TO DO =
Find how many lines in the material below contain the word "gets" and give only that number.

SUPPLIED INFORMATION =

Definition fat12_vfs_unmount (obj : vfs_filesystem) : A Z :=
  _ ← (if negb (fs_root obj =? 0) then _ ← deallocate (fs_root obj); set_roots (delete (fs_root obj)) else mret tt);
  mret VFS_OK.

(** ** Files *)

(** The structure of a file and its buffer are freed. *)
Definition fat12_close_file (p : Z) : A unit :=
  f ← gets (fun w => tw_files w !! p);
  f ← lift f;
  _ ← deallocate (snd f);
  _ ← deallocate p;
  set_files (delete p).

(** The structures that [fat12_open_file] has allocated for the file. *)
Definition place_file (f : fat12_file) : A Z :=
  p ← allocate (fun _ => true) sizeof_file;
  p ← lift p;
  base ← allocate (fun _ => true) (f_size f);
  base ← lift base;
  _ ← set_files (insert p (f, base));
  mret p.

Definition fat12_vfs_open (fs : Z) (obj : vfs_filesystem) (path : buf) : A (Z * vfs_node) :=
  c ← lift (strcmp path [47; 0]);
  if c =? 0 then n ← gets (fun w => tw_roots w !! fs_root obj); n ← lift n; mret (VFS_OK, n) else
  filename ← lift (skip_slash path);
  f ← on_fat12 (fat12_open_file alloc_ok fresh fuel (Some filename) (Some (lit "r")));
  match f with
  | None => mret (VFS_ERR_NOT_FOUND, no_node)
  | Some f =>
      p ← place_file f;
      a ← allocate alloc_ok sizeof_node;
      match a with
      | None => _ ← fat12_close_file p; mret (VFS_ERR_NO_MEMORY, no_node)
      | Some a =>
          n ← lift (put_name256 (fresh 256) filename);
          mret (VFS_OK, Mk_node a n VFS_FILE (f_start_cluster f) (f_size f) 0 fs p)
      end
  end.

ANSWER SECTION =
2